4 Steps to Social Listening for Business

4 Steps to Social Listening for Business

Meet Eric Melin, marketing manager for web monitoring platform/service Spiral16. Eric presents at social media conferences nationwide—including this year’s U.S.SourceLink Take 5 for Entrepreneurship conference in April. Besides being an award-winning business communicator, Eric is a four-time U.S. Air Guitar national finalist. No kidding. (Originally published on KCSourceLink)

Social media and mobile technologies are changing the current business landscape and many companies are struggling to keep up.

Certain industries (newspapers, music, television, films, etc.) are completely re-thinking how they generate revenue. But not every industry is faced with this problem. Most businesses just need to think about how they can use social technologies to improve their business.

But some CEOs remain skeptical about the ultimate value of social media. A recent report says that a shocking 43% of B2B companies admit that their CEOs “never consider” their social media reputation. This can be dangerous. If there’s an online crisis, it could be too late to repair the damage if you’re not paying attention.

If you think about the wealth of public information available on the Internet that can be used for business intelligence, not taking advantage of it is a huge missed opportunity.

Unless your competitors are already actively searching the web using a web and social media monitoring tool/service, the chances are good that you’ll be ahead of the curve on mining Internet data for unique business intelligence.

Here are four steps to guide you through the process:

1. Know what questions you need answered. Your monitoring tool can discover the who, what, where, when, and how of online behavior. Social listening can tell you who is posting what, where they are posting it, and how that fits in to the overall conversation, but first you need to supply the tool with a set of targeted keywords that will narrow down your search to find only the most relevant material. Think about the questions that you want answered in a broad sense and then translate that to search terms and exclusions that will do the trick.
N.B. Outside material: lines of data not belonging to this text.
(* ===== verification/Main.v ===== *)
(** * The program: [bin/server.rs], [settings/cli_output.rs], [run_server_on_rt]

    From a command line and an environment to what the process does: the version
    text, generated files, or the services of a running server.  The settings are
    read by [Cli] and [Settings], the server is started by [StartServer]. *)

From S2P Require Import Prelude RustStr Logger IpAddr RustPath Fs FsStream ContentCoding Http.
From S2P Require Import HttpInstances Opts Settings Cli FsPath FsMeta ErrorPage MemCache DirectoryListing StaticFiles.
From S2P Require Import Cors VirtualHosts BasicAuth HttpsRedirect LogAddr Handler Transport Tls.
From S2P Require Import Service Server StartServer.

Open Scope sws_scope.

(** The constants the build script generates. *)
Record BuildInfo : Type := {
  PKG_VERSION : string;
  COMMIT_DATE : string;
  COMMIT_HASH : string;
  BUILD_TARGET : string;
  RUST_VERSION : string;
  PKG_LICENSE : string;
  PKG_HOMEPAGE : string;
  PKG_AUTHORS : string
}.

(** [cli_output::display_version]: the lines it prints. *)
Definition display_version (b : BuildInfo) : list string := [
  "Version:      " +:+ PKG_VERSION b;
  "Built:        " +:+ COMMIT_DATE b;
  "Git commit:   " +:+ COMMIT_HASH b;
  "Build target: " +:+ BUILD_TARGET b;
  "Rust version: " +:+ RUST_VERSION b;
  "License:      " +:+ PKG_LICENSE b;
  "Homepage:     " +:+ PKG_HOMEPAGE b;
  "Author:       " +:+ PKG_AUTHORS b
].

(** The [clap_allgen] crate writes files into a directory. *)
Inductive Generated : Type := Completions (dir : string) | ManPages (dir : string).

Section Main.
Context `{!HttpC, !HeadersC, !MatchC, !PercentC, !ListingC, !OriginC, !BcryptC, !ConfigC, !TracingC, !ClapC}.
Context `{Htls : !TlsC, Hnet : !NetC}.
Context (build_info : BuildInfo) (render : Generated → Result unit Error) (cpus : option Z)
        (bufs : nat → nat * nat) (build_runtime : Z → Z → Result unit Error).

(** [Settings::read]; [Settings::get] parses the command line, [get_unparsed] the
    empty one. *)
Definition settings_read (fs : FileSystem) (log_init parse_args : bool) (argv : list string) (env : Env)
    : Logged Settings :=
  let! opts := lift (parse_general (if parse_args then argv else [""]) env) in
  read_settings fs log_init opts.

(** The [generate] subcommand. *)
Definition generate (completions man_pages : bool) (out_dir : string) : Logged (list Generated) :=
  let! c :=
    if completions || negb man_pages then
      let comp_dir := push out_dir "completions" in
      let! _ := lift (render (Completions comp_dir)) in
      emit! server_info (concat_str ["wrote completions to "; from_utf8_lossy comp_dir]) in
      lret [Completions comp_dir]
    else lret [] in
  let! m :=
    if man_pages || negb completions then
      let man_dir := push out_dir "man" in
      let! _ := lift (render (ManPages man_dir)) in
      emit! server_info (concat_str ["wrote man pages to "; from_utf8_lossy man_dir]) in
      lret [ManPages man_dir]
    else lret [] in
  lret (c ++ m).

(** What the process does. *)
Inductive Outcome : Type :=
| PrintedVersion (lines : list string)
| GeneratedFiles (files : list Generated)
| Serving (worker_threads : Z) (services : list Listening)
| ExitFailure.

(** [Server::run_server_on_rt]: the runtime is built with the numbers of threads; a
    server that fails to start ends the process with status 1, after a line with
    the error (its message; the chain of its causes is not modelled). *)
Definition run_server_on_rt (fs : FileSystem) (server : Server) : Logged Outcome :=
  emit! tracing DEBUG "server" "initializing tokio runtime with multi-threaded scheduler" in
  let! _ := lift (build_runtime (sv_worker_threads server) (sv_max_blocking_threads server)) in
  emit! tracing Logger.TRACE "server" "tokio runtime initialized" in
  let started := start_server fs bufs {| gl_store := None; gl_collector := false |}
                   (sv_worker_threads server) (sv_opts server) in
  match outcome started with
  | Ok (_, svcs) => (events started, Ok (Serving (sv_worker_threads server) svcs))
  | Err err => (events started ++ [tracing ERROR "server" (concat_str ["server failed to start up: "; err])],
                Ok ExitFailure)
  | Panic => (events started, Panic)
  end.

(** [main] *)
Definition main (fs : FileSystem) (argv : list string) (env : Env) : Logged Outcome :=
  let! opts := settings_read fs true true argv env in
  if g_version (s_general opts) then lret (PrintedVersion (display_version build_info))
  else
    match g_commands (s_general opts) with
    | Some (Generate completions man_pages out_dir) =>
        let! files := generate completions man_pages out_dir in
        lret (GeneratedFiles files)
    | None =>
        let! server := lift (server_new cpus opts) in
        run_server_on_rt fs server
    end.

(** ** Lemmas *)

Lemma run_server_serving fs server threads svcs :
  outcome (run_server_on_rt fs server) = Ok (Serving threads svcs) →
  ∃ gl', outcome (start_server fs bufs {| gl_store := None; gl_collector := false |}
                    (sv_worker_threads server) (sv_opts server)) = Ok (gl', svcs).
Proof.
  unfold run_server_on_rt. intros Hr. run_steps_in Hr. apply lbind_Ok in Hr as (_ & _ & Hr). run_steps_in Hr.
  cbv zeta in Hr. destruct (outcome (start_server _ _ _ _ _)) as [[gl' s]| |]; [|done..].
  injection Hr as _ <-. eauto.
Qed.

Lemma main_serving fs argv env threads svcs :
  outcome (main fs argv env) = Ok (Serving threads svcs) →
  ∃ settings workers gl', outcome (settings_read fs true true argv env) = Ok settings
    ∧ g_version (s_general settings) = false ∧ g_commands (s_general settings) = None
    ∧ outcome (start_server fs bufs {| gl_store := None; gl_collector := false |} workers settings)
      = Ok (gl', svcs).
Proof.
  unfold main. intros (settings & Hset & Hm)%lbind_Ok. exists settings.
  destruct (g_version (s_general settings)); [done|].
  destruct (g_commands (s_general settings)) as [[c m d]|].
  - by apply lbind_Ok in Hm as (? & _ & ?).
  - apply lbind_Ok in Hm as (server & Hn & Hr). cbn [outcome lift snd] in Hn.
    assert (sv_opts server = settings) as Hopts.
    { unfold server_new in Hn. apply rbind_Ok in Hn as (? & _ & Hn). by injection Hn as <-. }
    apply run_server_serving in Hr as [gl' Hr]. rewrite Hopts in Hr. eauto 6.
Qed.

(** Without a configuration file the settings are the command line's. *)
Lemma read_settings_no_file fs log_init cli settings :
  path_is_file fs (g_config_file cli) = false → outcome (read_settings fs log_init cli) = Ok settings →
  s_general settings = cli ∧ s_advanced settings = None.
Proof.
  intros Hf (file & lines & Hfile & Hr)%read_settings_Ok. unfold read_file_settings in Hfile.
  rewrite Hf in Hfile. injection Hfile as <- <-. by subst settings.
Qed.

(** ** Theorems *)

(** C11. From the command line to the wire: a server started with HTTP/2 by the command
    line or the environment, without a configuration file and with nothing said
    about the security headers, serves its files over TLS only and with the
    security headers; the only other service it can have serves no files. *)
Theorem http2_command_line_secure fs argv env threads svcs cli :
  outcome (main fs argv env) = Ok (Serving threads svcs) →
  parse_general argv env = Ok cli → path_is_file fs (g_config_file cli) = false →
  g_http2 cli = true → env "SERVER_SECURITY_HEADERS" = None →
  (∀ m, clap_matches general_args argv env = Ok m → m_cli m "security_headers" = None) →
  ∃ acceptor opts rest,
    svcs = TlsService acceptor (router_new opts) :: rest
    ∧ security_headers opts = true ∧ root_dir opts = g_root cli
    ∧ Forall (λ svc, served_opts svc = None) rest.
Proof.
  intros Hm Hcli Hfile Hh Henv Hno. apply main_serving in Hm as (settings & workers & gl' & Hset & _ & _ & Hst).
  assert (s_general settings = cli) as Hg.
  { unfold settings_read in Hset. rewrite Hcli in Hset. run_steps_in Hset.
    by apply (read_settings_no_file _ _ _ _ Hfile) in Hset as [? _]. }
  apply start_server_Ok in Hst as (opts & l & addr & Ho & _ & Hst). rewrite Hg, Hh in Hst.
  assert (security_headers opts = true) as Hsec.
  { rewrite (handler_opts_security _ _ _ _ _ Ho), Hg.
    destruct (cli_http2 argv env cli Hcli Hh) as [_ [?|[?|(m & Hm & Hc)]]]; [done|done|].
    by rewrite (Hno m Hm) in Hc. }
  apply handler_opts_Ok in Ho as (_ & Hroot & _). rewrite Hg in Hroot.
  destruct Hst as (cert & key & tls & incoming & _ & _ & _ & _ & Hst).
  destruct (g_https_redirect cli).
  - destruct Hst as (rl & ro & _ & _ & ->). eexists _, opts, _. split_and!; [done..|]. by repeat constructor.
  - subst svcs. eexists _, opts, []. by split_and!.
Qed.

(** What the process does, in the order of the checks: errors of the settings end
    it first; [--version] wins over a subcommand, a subcommand over serving; a
    bare [generate] writes both kinds of files; the process serves what
    [start_server] starts, or exits with a failure. *)
Theorem main_dispatch fs argv env settings :
  outcome (settings_read fs true true argv env) = Ok settings →
  let general := s_general settings in
  let start workers := start_server fs bufs {| gl_store := None; gl_collector := false |} workers settings in
  (g_version general = true →
     outcome (main fs argv env) = Ok (PrintedVersion (display_version build_info)))
  ∧ (∀ c m d, g_version general = false → g_commands general = Some (Generate c m d) →
       (∀ g, render g = Ok ()) →
       outcome (main fs argv env)
       = Ok (GeneratedFiles ((if c || negb m then [Completions (push d "completions")] else [])
                             ++ (if m || negb c then [ManPages (push d "man")] else []))))
  ∧ (∀ n, g_version general = false → g_commands general = None → cpus = Some n →
       (∀ a b, build_runtime a b = Ok ()) →
       ∃ workers, outcome (main fs argv env)
         = match outcome (start workers) with
           | Ok (_, svcs) => Ok (Serving workers svcs)
           | Err _ => Ok ExitFailure
           | Panic => Panic
           end).
Proof.
  intros Hset general start. unfold main.
  assert (∀ k : Settings → Logged Outcome,
            outcome (let! opts := settings_read fs true true argv env in k opts)
            = outcome (k settings)) as ->
    by (intros k; by apply outcome_step).
  fold general. split_and!.
  - by intros ->.
  - intros c m d -> -> Hr. unfold generate. destruct c, m; cbn; rewrite ?Hr; reflexivity.
  - intros n -> -> Hn Hrt.
    assert (∃ server, server_new cpus settings = Ok server ∧ sv_opts server = settings) as (server & Hs & Ho)
      by (unfold server_new; rewrite Hn; by eexists).
    exists (sv_worker_threads server). rewrite (outcome_step _ server) by exact Hs.
    unfold run_server_on_rt. run_steps. rewrite Hrt. run_steps. rewrite Ho. unfold start.
    by destruct (outcome (start_server _ _ _ _ _)) as [[gl' svcs]| |].
Qed.

End Main.

(** ** Witnesses *)

Definition sample_build : BuildInfo := {|
  PKG_VERSION := "2"; COMMIT_DATE := ""; COMMIT_HASH := ""; BUILD_TARGET := ""; RUST_VERSION := "";
  PKG_LICENSE := ""; PKG_HOMEPAGE := ""; PKG_AUTHORS := ""
|}.

Definition sample_main (argv : list string) : Logged (Outcome (Hnet := net_sample)) :=
  main sample_build (λ _, Ok ()) (Some 4%Z) (λ n, (n, 7)) (λ _ _, Ok ()) start_fs argv (λ _, None).

Lemma http2_command_line_witness :
  match outcome (sample_main redirect_argv) with
  | Ok (Serving _ svcs) => ∃ acceptor opts rest,
      svcs = TlsService acceptor (router_new opts) :: rest ∧ security_headers opts = true
  | _ => False
  end.
Proof.
  assert (match outcome (sample_main redirect_argv) with Ok (Serving _ _) => True | _ => False end) as Hs by by vm_compute.
  assert (match parse_general redirect_argv (λ _, None) with
          | Ok g => g_http2 g = true ∧ path_is_file start_fs (g_config_file g) = false
          | _ => False end) as Hg by (vm_compute; split; reflexivity).
  destruct (outcome (sample_main redirect_argv)) as [[l|l|threads svcs|]|e|] eqn:E;
    [destruct Hs|destruct Hs| |destruct Hs|destruct Hs|destruct Hs].
  destruct (parse_general redirect_argv (λ _, None)) as [cli|e|] eqn:Ecli; [|destruct Hg|destruct Hg].
  destruct (http2_command_line_secure (Hnet := net_sample) sample_build (λ _, Ok ()) (Some 4%Z) (λ n, (n, 7)) (λ _ _, Ok ()) start_fs redirect_argv
    (λ _, None) threads svcs cli E Ecli) as (acceptor & opts & rest & Hv & Hsec & _).
  - apply Hg.
  - apply Hg.
  - reflexivity.
  - intros m Hm. vm_compute in Hm. injection Hm as <-. reflexivity.
  - exists acceptor, opts, rest. auto.
Defined.

Lemma main_dispatch_witness :
  outcome (sample_main ["static-web-server"; "--version"; "--root=/srv"]) = Ok (PrintedVersion (display_version sample_build)).
Proof.
  assert (match outcome (settings_read start_fs true true ["static-web-server"; "--version"; "--root=/srv"] (λ _, None)) with
          | Ok s => g_version (s_general s) = true | _ => False end) as Hs by by vm_compute.
  destruct (outcome (settings_read start_fs true true ["static-web-server"; "--version"; "--root=/srv"] (λ _, None)))
    as [settings|e|] eqn:E; [|destruct Hs|destruct Hs].
  destruct (main_dispatch (Hnet := net_sample) sample_build (λ _, Ok ()) (Some 4%Z) (λ n, (n, 7)) (λ _ _, Ok ())
    start_fs _ _ settings E) as [Hv _].
  exact (Hv Hs).
Defined.
(* ===== verification/Testing.v ===== *)
(** * Test fixtures: [testing.rs]

    The settings and the request handler that the integration tests use: the
    settings of a configuration file, read with an empty command line, and the
    options of a handler built from them field by field.  The theorem says when
    this handler is the one a server would start with the same settings, so that
    what the integration tests exercise is what is served. *)

From S2P Require Import Prelude RustStr Logger IpAddr RustPath Fs Helpers FsStream ContentCoding Http.
From S2P Require Import HttpInstances Opts Settings Cli FsPath FsMeta ErrorPage MemCache DirectoryListing.
From S2P Require Import StaticFiles Cors VirtualHosts BasicAuth HttpsRedirect LogAddr Handler Transport Tls.
From S2P Require Import Service Server StartServer Main.

Open Scope sws_scope.

Definition REMOTE_ADDR : string := "127.0.0.1:1234".

Section Fixtures.
Context `{!HttpC, !HeadersC, !MatchC, !PercentC, !ListingC, !OriginC, !BcryptC, !ConfigC, !TracingC, !ClapC}.

(** [std::env::set_var] *)
Definition set_var (key value : string) (env : Env) : Env :=
  λ k, if str_eqb k key then Some value else env k.

(** [fixture_settings]: the environment it leaves and the settings. *)
Definition fixture_settings (fs : FileSystem) (env : Env) (fixture_toml : string) : Env * Result Settings Error :=
  let f := path_join "tests/fixtures" fixture_toml in
  let env := set_var "SERVER_CONFIG_FILE" f env in
  (env, match outcome (settings_read fs false false [] env) with
        | Ok settings => Ok settings
        | _ => Panic
        end).

(** [fixture_req_handler] *)
Definition fixture_req_handler (general : General) (advanced : option Advanced) : RequestHandlerOpts := {|
  root_dir := g_root general;
  compression := g_compression general;
  compression_static := g_compression_static general;
  compression_level := g_compression_level general;
  dir_listing := g_directory_listing general;
  dir_listing_order := g_directory_listing_order general;
  dir_listing_format := g_directory_listing_format general;
  opt_cors := None;
  security_headers := g_security_headers general;
  cache_control_headers := g_cache_control_headers general;
  page404 := g_page404 general;
  page50x := g_page50x general;
  page_fallback := "";
  basic_auth := g_basic_auth general;
  log_remote_address := g_log_remote_address general;
  log_forwarded_for := g_log_forwarded_for general;
  trusted_proxies := g_trusted_proxies general;
  redirect_trailing_slash := g_redirect_trailing_slash general;
  ignore_hidden_files := g_ignore_hidden_files general;
  disable_symlinks := g_disable_symlinks general;
  index_files := [g_index_files general];
  health := g_health general;
  experimental_metrics := g_experimental_metrics general;
  maintenance_mode := g_maintenance_mode general;
  maintenance_mode_status := g_maintenance_mode_status general;
  maintenance_mode_file := g_maintenance_mode_file general;
  memory_cache := None;
  advanced_opts := advanced
|}.

(** Settings that the fixture supports: no CORS, no fallback page, no cache, one
    index file, credentials without surrounding blanks, error pages that are not
    looked up in the root. *)
Record fixture_supports (fs : FileSystem) (settings : Settings) : Prop := {
  fx_cors : trim (g_cors_allow_origins (s_general settings)) = "";
  fx_fallback : read_bytes_default fs (g_page_fallback (s_general settings)) = "";
  fx_cache : s_advanced settings ≫= adv_memory_cache = None;
  fx_index : comma_list (g_index_files (s_general settings)) = [g_index_files (s_general settings)];
  fx_auth : trim (g_basic_auth (s_general settings)) = g_basic_auth (s_general settings);
  fx_page404 : page_path (g_root (s_general settings)) (g_page404 (s_general settings)) = g_page404 (s_general settings);
  fx_page50x : page_path (g_root (s_general settings)) (g_page50x (s_general settings)) = g_page50x (s_general settings)
}.

(** The handler of the integration tests is the handler of the server: for settings
    the fixture supports, a server starts exactly when the root is a directory and
    the metrics are not already collected, and the options of its handler are those
    of the fixture. *)
Theorem fixture_is_server fs gl settings :
  fixture_supports fs settings →
  let general := s_general settings in
  outcome (handler_opts fs gl settings)
  = if negb (path_is_dir fs (g_root general)) then Err "root directory was not found or inaccessible"
    else if g_experimental_metrics general && gl_collector gl then Panic
    else Ok ({| gl_store := gl_store gl; gl_collector := g_experimental_metrics general || gl_collector gl |},
             fixture_req_handler general (s_advanced settings)).
Proof.
  intros [Hc Hf Hm Hi Ha H4' H5'] general. rewrite handler_opts_outcome. cbv zeta. fold general.
  destruct (negb _); [done|]. destruct (_ && _); [done|].
  unfold general. rewrite Hc. unfold Cors.new at 1. cbn [is_empty rbind].
  unfold MemCache.init, features_opts. cbn [advanced_opts]. rewrite Hm. run_steps. cbn [outcome lret snd rbind fst].
  unfold fixture_req_handler. by rewrite Hf, Hi, Ha, H4', H5'.
Qed.

End Fixtures.

(** ** Witness *)

Definition fixture_argv : list string :=
  ["static-web-server"; "--root=/srv"; "--page404=/srv/404.html"; "--page50x=/srv/50x.html"].

Lemma fixture_is_server_witness :
  let fs := table_fs [dir_node "/srv"; file_node "/srv/a.txt" "hello" 5000000000] in
  match parse_general fixture_argv (λ _, None) with
  | Ok general =>
      outcome (handler_opts fs sample_globals {| s_general := general; s_advanced := None |})
      = Ok (sample_globals, fixture_req_handler general None)
  | _ => False
  end.
Proof.
  intros fs.
  assert (match parse_general fixture_argv (λ _, None) with
          | Ok g => fixture_supports fs {| s_general := g; s_advanced := None |}
                    ∧ path_is_dir fs (g_root g) = true ∧ g_experimental_metrics g = false
          | _ => False end) as Hg.
  { vm_compute. split; [split; reflexivity|split; reflexivity]. }
  destruct (parse_general fixture_argv (λ _, None)) as [g|e|]; [|destruct Hg|destruct Hg].
  destruct Hg as (Hs & Hd & Hx). rewrite (fixture_is_server fs sample_globals _ Hs). cbn [s_general s_advanced].
  by rewrite Hd, Hx.
Defined.
(* ===== verification/Client.v ===== *)
(** * What a client receives

    The bytes of a body on the wire and what is left of them when the client has
    undone the content coding; the encoders of the server and the decoder of the
    client are the class [CodecC].  A body that fails to be read has no bytes, and
    then neither has its encoding: an encoder reads the body through
    [CompressableBody] of [compression.rs], which passes errors on.  With it the
    composition of [Delivery] is stated for any [Accept-Encoding] and any
    compression settings. *)

From S2P Require Import Prelude RustStr Logger IpAddr RustPath Fs FsStream ContentCoding Http.
From S2P Require Import HttpInstances Opts Settings Cli FsPath FsMeta QualityValue ErrorPage Compression.
From S2P Require Import CompressionStatic ConditionalHeaders ResponseBody MemCache DirectoryListing.
From S2P Require Import StaticFiles Cors BasicAuth Handler Transport Tls Service Server StartServer Main.
From S2P Require Import Delivery.

Open Scope sws_scope.

(** The [async-compression] crate, and decoders for its formats. *)
Class CodecC : Type := {
  encode : ContentCoding → AlgorithmLevel → string → string;
  decode : ContentCoding → string → option string;
  decode_encode : ∀ c l s, available c = true → decode c (encode c l s) = Some s
}.

Section Client.
Context `{!HttpC, !HeadersC, !MatchC, !PercentC, !ListingC, !OriginC, !BcryptC, !CodecC}.

(** What the stream of the body yields, when it ends well. *)
Fixpoint body_bytes (wants : nat → nat) (fuel : nat) (b : Body) : option string :=
  match b with
  | BodyEmpty => Some ""
  | BodyBytes s => Some s
  | BodyFile _ | BodyMemFile _ =>
      match body_stream b with
      | Some st => match drain wants fuel st with
                   | Some (cs, true) => Some (concat_str cs)
                   | _ => None
                   end
      | None => None
      end
  | BodyEncoded c l b => encode c l <$> body_bytes wants fuel b
  end.

(** The content of a response for a client that knows the codings. *)
Definition received (wants : nat → nat) (fuel : nat) (resp : Response) : option string :=
  match body_bytes wants fuel (resp_body resp), get_header resp H_CONTENT_ENCODING with
  | Some bytes, None => Some bytes
  | Some bytes, Some value => from_str value ≫= (λ c, decode c bytes)
  | None, _ => None
  end.

Lemma received_kept wants fuel resp resp' :
  keeps resp resp' → received wants fuel resp' = received wants fuel resp.
Proof.
  intros (_ & Hb & Hh). unfold received. by rewrite Hb, Hh by (unfold entity_headers; set_solver).
Qed.

(** Compression on the fly does not change what the client gets. *)
Lemma received_coded wants fuel opts req resp :
  is_Some (body_bytes wants fuel (resp_body resp)) →
  received wants fuel (coded opts req resp) = received wants fuel resp.
Proof.
  intros [bytes Hb]. unfold coded. destruct (get_preferred_encoding (req_headers req)) as [c|] eqn:Hc; [|done].
  destruct (compressible opts req resp) eqn:Hcomp; [|done].
  assert (get_header resp H_CONTENT_ENCODING = None) as Hce.
  { unfold compressible in Hcomp. destruct (get_header resp H_CONTENT_ENCODING); [|done].
    by rewrite andb_false_r in Hcomp. }
  unfold received. rewrite Hce, Hb. rewrite encode_response_headers. eval_names. cbv iota.
  rewrite Hce. cbn [create_encoding_header resp_body encode_response put_header del_header set_body body_bytes].
  rewrite Hb. cbn. rewrite from_str_as_str. cbn. by apply decode_encode, (preferred_available (req_headers req)).
Qed.

(** A body that is streamed from a file. *)
Lemma body_bytes_stream wants fuel b st cs :
  body_stream b = Some st → drain wants fuel st = Some (cs, true) → body_bytes wants fuel b = Some (concat_str cs).
Proof. intros Hs Hd. destruct b; simplify_eq/=; by rewrite Hd. Qed.

(** The response to an unconditional request of a readable file: all of it. *)
Lemma whole_file fs p' path meta data headers :
  readable fs p' meta data → unconditional headers →
  ∃ file resp, fs_open fs p' = Ok file
    ∧ response_body file path meta (conditionals_new headers) None = Ok resp
    ∧ resp_status resp = SC_OK
    ∧ get_header resp H_CONTENT_TYPE = Some (content_type_value (mime_guess_from_path path))
    ∧ get_header resp H_CONTENT_ENCODING = None
    ∧ ∀ wants fuel, (String.length data < fuel)%nat → body_bytes wants fuel (resp_body resp) = Some data.
Proof.
  intros [_ _ (file & Hf & Hd & Hsk) Hlen Hu] Hun. exists file. unfold response_body.
  rewrite unconditional_check by done. cbn [bytes_range]. rewrite Hsk. cbn [negb]. cbv iota.
  eexists. split; [done|]. split; [done|]. unfold is_u64 in Hu.
  destruct (range_delivers file path meta None data 0 (meta_len meta) Hd Hlen)
    as [(_ & Hne & _)|(-> & _ & _ & -> & st & Hst & Hdr)]; [lia..|].
  rewrite decide_True by lia. split_and!; [done|done| |].
  - unfold range_response. rewrite Z.sub_0_r, Z.eqb_refl. cbn [negb]. rewrite get_insert_file_headers.
    eval_names. cbv iota. apply get_header_new.
  - intros wants fuel Hfuel. destruct (Hdr wants fuel Hfuel) as (cs & Hcs & Hc & _).
    rewrite (body_bytes_stream wants fuel _ _ _ Hst Hcs), Hc, Z.sub_0_r. f_equal.
    change (str_drop (Z.to_nat 0) data) with data. apply str_take_all. unfold str_len in Hlen. lia.
Qed.

(** Every pre-compressed variant that would be served is an encoding of [data]. *)
Definition variants_ok (fs : FileSystem) (p : string) (headers : HeaderMap) (data : string) : Prop :=
  ∀ v, precompressed_variant fs p headers = Some v →
    ∃ vdata, readable fs (cv_file_path v) (cv_metadata v) vdata ∧ decode (cv_encoding v) vdata = Some data.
2. Tie social media monitoring to your business goals. You’ve identified your business goals already. Now think about how social and web research can help you achieve them. How will the answers help grow your business?  This will also help you focus your questions. Remember: Web analytics and social media metrics are not business metrics, so you will have to draw a connection between the non-financial and the financial. If you bake these connections into your online strategy, measuring the success later will be a hundred times easier.

3. Decide what departments will use web and social media intelligence. Lots of people assume that marketing is the only department that can use social media insight. Not true. There are many more applications. Brand management is the most common, but you can also use social research to generate leads, learn competitive intelligence, do market/industry research, create a more efficient customer service model, discover a crisis and manage it, and run product/service research development. As more insight is gained and used in real-world situations, social media and online listening will become a core part of each department.

4. Examine reports for insight, analyze the data for details. There’s no need to obsess over every measurement that’s out there. Look only at the metrics that matter. There will be some platform-specific metrics: likes, shares, followers, retweets, views, re-pins, +1s, etc. There’s backend measurements from your company website: page views, time spent on site, popular posts, keyword searches, conversion rates, etc. There’s the more advanced web monitoring measurements that a listening tool offers: volume of mentions, sentiment activity, site types, top domains, top authors, most-used words, link spread, and influence measurement, etc. Then there are business metrics: total sales, new customers acquired, cost per transaction, number of qualified leads, number of customer service problems resolved, etc.

Make sure your reports focus on the stats that relate directly to your business goals. Bring in and correlate outside data if you need to (sales reports, response times, etc.). Compare date ranges and other measurements to gain practical, actionable insight.

There is a ton of actionable intelligence out there on the web, but it’s up to companies to start looking for it. Once you put together a program for strategic online listening, every facet of the business can benefit from it. Online monitoring shouldn’t be relegated to the marketing department, but rather something that informs business decisions at every level.